The 1920s was a decade of extremes in Australia, Europe and the United States. For some it was the age of fast living, with motion pictures and motoring, booze, jazz, cabaret and fashions for women that showed some leg. But for others, the years following World War I were years of hardship and suffering that were only to worsen when the Great Depression hit in 1929.
The First Radio Broadcast
During the evening of 23 November 1923, people across Sydney gathered eagerly in their homes around pieces of wondrous new technology to hear the first licenced public radio broadcast in Australia.
At precisely 8 o’clock they tuned in to hear the St Andrews Choir with soloists Misses Deering and Druitt, and Messrs Saunders, Pick and Thorp. The ensemble performed ‘Le cygne’ (The Swan), from Camille Saint-Saens’ Carnaval des animaux (The Carnival of the Animals).

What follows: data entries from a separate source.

(* ===== verification/ExecutorOps.v ===== *)
(** The services of the executor as one signature: every call to a service, a
    guard, the reporter or the clock is an operation, so a run of the executor
    is the sequence of its calls. *)
From S2P Require Import Prelude Text Protocol Async Ports ApiClient RuntimeError Limits Process Routing Containers Workspace Builders Health Monitor Executor RoutingFacts.

Inductive ExecOp : Type -> Type :=
(* workspaces, inspector, builder, readiness *)
| WsCheckout (id : Uuid) (s : RepositorySource) : ExecOp (Result RuntimeError DeploymentWorkspace)
| WsCleanup (w : DeploymentWorkspace) : ExecOp (Result RuntimeError ())
| WsCleanupStale (age : Duration) : ExecOp (Result RuntimeError N)
| WsAvailable : ExecOp (Result RuntimeError N)
| SourceInspect (w : DeploymentWorkspace) (s : RepositorySource) : ExecOp (Result RuntimeError ProjectInspection)
| ImageBuild (r : BuildRequest) : ExecOp (Result RuntimeError BuildOutput)
| WaitReady (container : string) : ExecOp (Result RuntimeError ())
(* containers *)
| CeEnsureCapacity (p : Uuid) : ExecOp (Result RuntimeError ())
| CeDetectOrphans : ExecOp (Result RuntimeError RuntimeReconciliationReport)
| CeCapacity : ExecOp (Result RuntimeError RuntimeCapacity)
| CeHealthSnapshot : ExecOp (Result RuntimeError (list RuntimeHealthSnapshot))
| CeWorkload (p d : Uuid) : ExecOp (Result RuntimeError (option ManagedWorkload))
| CeRestart (w : ManagedWorkload) (grace : N) : ExecOp (Result RuntimeError ())
| CeStop (w : ManagedWorkload) (grace : N) : ExecOp (Result RuntimeError ())
| CeStartExisting (w : ManagedWorkload) : ExecOp (Result RuntimeError ())
| CeRemove (w : ManagedWorkload) : ExecOp (Result RuntimeError ())
| CeStart (r : RunContainerRequest) : ExecOp (Result RuntimeError ())
| CeStartupLogs (container : string) : ExecOp (Result RuntimeError ())
| CeFollower (container : string) (id : option Uuid) (b : LogBounds) : ExecOp bool
| CeCleanupPrevious (p : Uuid) (current : string) : ExecOp (Result RuntimeError ())
| CeCleanupCandidate (container image : string) : ExecOp (Result RuntimeError ())
| CeStaleImages (age : Duration) : ExecOp (Result RuntimeError (list RuntimeStaleImage))
| CeCleanupImages (age : Duration) : ExecOp (Result RuntimeError N)
| CeShutdown : ExecOp ()
(* routes *)
| RouteDiscover (known : list RouteIdentity) : ExecOp (Result RuntimeError (list RuntimeStaleRoute))
| RouteActivate (r : RouteSpec) : ExecOp (Result RuntimeError ())
| RouteDeactivate (i : RouteIdentity) : ExecOp (Result RuntimeError bool)
| RouteCleanup (known : list RouteIdentity) : ExecOp (Result RuntimeError N)
(* reporter, clock, token *)
| ReportEvent (e : DeploymentEvent) : ExecOp (Result RuntimeExecutionError ())
| ReportLog (l : DeploymentLog) : ExecOp (Result RuntimeExecutionError ())
| ReportFlush : ExecOp (Result RuntimeExecutionError ())
| MarkCommitted (o : CommandOutput) : ExecOp ()
| AskCommitted : ExecOp bool
| AskCommittedOutput : ExecOp (option CommandOutput)
| ExecNow : ExecOp Z
| ExecCancelled : ExecOp bool
| ExecSleep (d : Duration) : ExecOp ()
| ExecDeadline (operation : string) (d : Duration) : ExecOp bool
(* guards *)
| FlagNew : ExecOp ()
| FlagLoad : ExecOp bool
| FlagStore : ExecOp ()
| AcquirePermit : ExecOp bool
| ReleasePermit : ExecOp ()
| AvailablePermits : ExecOp N
| LockAdmission : ExecOp ()
| UnlockAdmission : ExecOp ()
| DropPhase : ExecOp ()
| DropDeployment : ExecOp ()
(* the files of the route manager, where its steps matter *)
| OnFile X (o : FileOp X) : ExecOp X.
Arguments OnFile {_} _.

(** The node's resource ceilings are the engine's configuration. *)
Section Instances.
Context (safety : ResourceSafetyConfig).

#[export] Instance ExecOp_workspace : WorkspaceManager ExecOp := {
  wm_checkout id s := trigger (WsCheckout id s);
  wm_cleanup w := trigger (WsCleanup w);
  wm_cleanup_stale age := trigger (WsCleanupStale age);
  wm_available_disk_bytes := trigger WsAvailable
}.
#[export] Instance ExecOp_inspector : ProjectInspector ExecOp := fun w s => trigger (SourceInspect w s).
#[export] Instance ExecOp_builder : ImageBuilder ExecOp := fun r => trigger (ImageBuild r).
#[export] Instance ExecOp_health : HealthChecker ExecOp := fun c => trigger (WaitReady c).
#[export] Instance ExecOp_containers : ContainerEngine ExecOp := {
  ce_resolve_resources := resolve_resources safety;
  ce_ensure_capacity p := trigger (CeEnsureCapacity p);
  ce_detect_orphans := trigger CeDetectOrphans;
  ce_capacity := trigger CeCapacity;
  ce_health_snapshot := trigger CeHealthSnapshot;
  ce_workload p d := trigger (CeWorkload p d);
  ce_restart w g := trigger (CeRestart w g);
  ce_stop w g := trigger (CeStop w g);
  ce_start_existing w := trigger (CeStartExisting w);
  ce_remove w := trigger (CeRemove w);
  ce_start r := trigger (CeStart r);
  ce_report_startup_logs c := trigger (CeStartupLogs c);
  ce_start_log_follower c id b := trigger (CeFollower c id b);
  ce_cleanup_previous p c := trigger (CeCleanupPrevious p c);
  ce_cleanup_candidate c i := trigger (CeCleanupCandidate c i);
  ce_detect_stale_images age := trigger (CeStaleImages age);
  ce_cleanup_stale_images age := trigger (CeCleanupImages age);
  ce_shutdown := trigger CeShutdown
}.
End Instances.
#[export] Instance ExecOp_routes : RouteManager ExecOp := {
  discover_stale_routes known := trigger (RouteDiscover known);
  activate r := trigger (RouteActivate r);
  deactivate i := trigger (RouteDeactivate i);
  cleanup_stale_routes known := trigger (RouteCleanup known)
}.
#[export] Instance ExecOp_reporter : RuntimeReporter ExecOp := {
  report_event e := trigger (ReportEvent e);
  report_log l := trigger (ReportLog l);
  report_flush := trigger ReportFlush;
  mark_deployment_committed o := trigger (MarkCommitted o);
  deployment_committed := trigger AskCommitted;
  committed_output := trigger AskCommittedOutput
}.
#[export] Instance ExecOp_ambient : Ambient ExecOp := {
  now_utc := trigger ExecNow;
  is_cancelled := trigger ExecCancelled
}.
#[export] Instance ExecOp_clock : Clock ExecOp := {
  sleep d := trigger (ExecSleep d);
  deadline_elapsed operation d := trigger (ExecDeadline operation d)
}.
#[export] Instance ExecOp_guards : DeploymentGuards ExecOp := {
  route_flag_new := trigger FlagNew;
  route_flag_load := trigger FlagLoad;
  route_flag_store := trigger FlagStore;
  acquire_build_permit := trigger AcquirePermit;
  release_build_permit := trigger ReleasePermit;
  available_build_permits := trigger AvailablePermits;
  lock_admission := trigger LockAdmission;
  unlock_admission := trigger UnlockAdmission;
  drop_phase := trigger DropPhase;
  drop_deployment := trigger DropDeployment
}.

(** The route manager on its files, instead of as one service. *)
Definition ExecOp_fs : FileSystem ExecOp := {|
  fs_create_dir_all d := trigger (OnFile (FCreateDir d));
  fs_read p := trigger (OnFile (FRead p));
  fs_read_to_string p := trigger (OnFile (FReadString p));
  fs_write p c := trigger (OnFile (FWrite p c));
  fs_rename a b := trigger (OnFile (FRename a b));
  fs_remove_file p := trigger (OnFile (FRemove p));
  fs_read_dir d := trigger (OnFile (FReadDir d))
|}.
Definition ExecOp_caddy : CaddyReloader ExecOp := {|
  validate_and_reload := trigger (OnFile CaddyReload);
  reload_after_rollback := trigger (OnFile CaddyReloadAgain)
|}.
Definition caddy_file_routes (parse_uuid : string -> option Uuid) (sites_dir : string) : RouteManager ExecOp :=
  @CaddyFileRouteManager ExecOp ExecOp_fs ExecOp_caddy parse_uuid sites_dir.

(** Cells, the clock, the follower registry and drops are synchronous; every
    other call is awaited. *)
#[export] Instance ExecOp_awaits : Awaits ExecOp := fun X o =>
  match o with
  | MarkCommitted _ | AskCommitted | AskCommittedOutput | ExecNow | ExecCancelled | ExecDeadline _ _
  | FlagNew | FlagLoad | FlagStore | ReleasePermit | AvailablePermits | UnlockAdmission
  | DropPhase | DropDeployment | CeFollower _ _ _ => false
  | _ => true
  end.

(** Answers of a host on which everything works. *)
Definition fine_answer {X} (o : ExecOp X) : X :=
  match o in ExecOp T return T with
  | WsCheckout id _ => Ok (new_workspace ("/builds/" +:+ uuid_text id))
  | WsCleanup _ => Ok ()
  | WsCleanupStale _ => Ok 0%N
  | WsAvailable => Ok u64_max
  | SourceInspect _ s => Ok (inspection_of s [] Null)
  | ImageBuild _ => Ok {| bo_builder := Railpack |}
  | WaitReady _ => Ok ()
  | CeEnsureCapacity _ => Ok ()
  | CeDetectOrphans => Ok default_report
  | CeCapacity => Ok default_capacity
  | CeHealthSnapshot => Ok []
  | CeWorkload _ _ => Ok None
  | CeRestart _ _ | CeStop _ _ => Ok ()
  | CeStartExisting _ | CeRemove _ => Ok ()
  | CeStart _ => Ok ()
  | CeStartupLogs _ => Ok ()
  | CeFollower _ _ _ => true
  | CeCleanupPrevious _ _ | CeCleanupCandidate _ _ => Ok ()
  | CeStaleImages _ => Ok []
  | CeCleanupImages _ => Ok 0%N
  | CeShutdown => ()
  | RouteDiscover _ => Ok []
  | RouteActivate _ => Ok ()
  | RouteDeactivate _ => Ok true
  | RouteCleanup _ => Ok 0%N
  | ReportEvent _ | ReportLog _ => Ok ()
  | ReportFlush => Ok ()
  | MarkCommitted _ => ()
  | AskCommitted => false
  | AskCommittedOutput => None
  | ExecNow => 0%Z
  | ExecCancelled => false
  | ExecSleep _ => ()
  | ExecDeadline _ _ => false
  | FlagNew => ()
  | FlagLoad => false
  | FlagStore => ()
  | AcquirePermit => true
  | ReleasePermit => ()
  | AvailablePermits => 1%N
  | LockAdmission | UnlockAdmission => ()
  | DropPhase | DropDeployment => ()
  | OnFile o => empty_disk (Ok ()) [] _ o
  end.
Definition fine_host : Env ExecOp := fun _ X o => fine_answer o.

Listening to the wireless – courtesy National Museum of Aust.
The advent of the ‘wireless’ and the first radio broadcast was a keenly anticipated event. The radio station’s call sign was 2SB, for Broadcasters (Sydney) Ltd. The company staff breathed a sigh of relief at the success of their radio broadcast, particularly as they had beaten their rival station, Farmer and Co. (2FC), who did not achieve transmission for another two weeks (5 December 1923).
2BL control room – courtesy ABC
Soon after their initial broadcast, 2SB changed their call sign to 2BL – for Broadcasters Limited. 2BL became one of the inaugural stations in the ABC network when it was founded in 1932.
In 2000, 2BL was re-branded as 702 ABC Sydney, and continues to this day.
2FC went on to become ABC Radio National.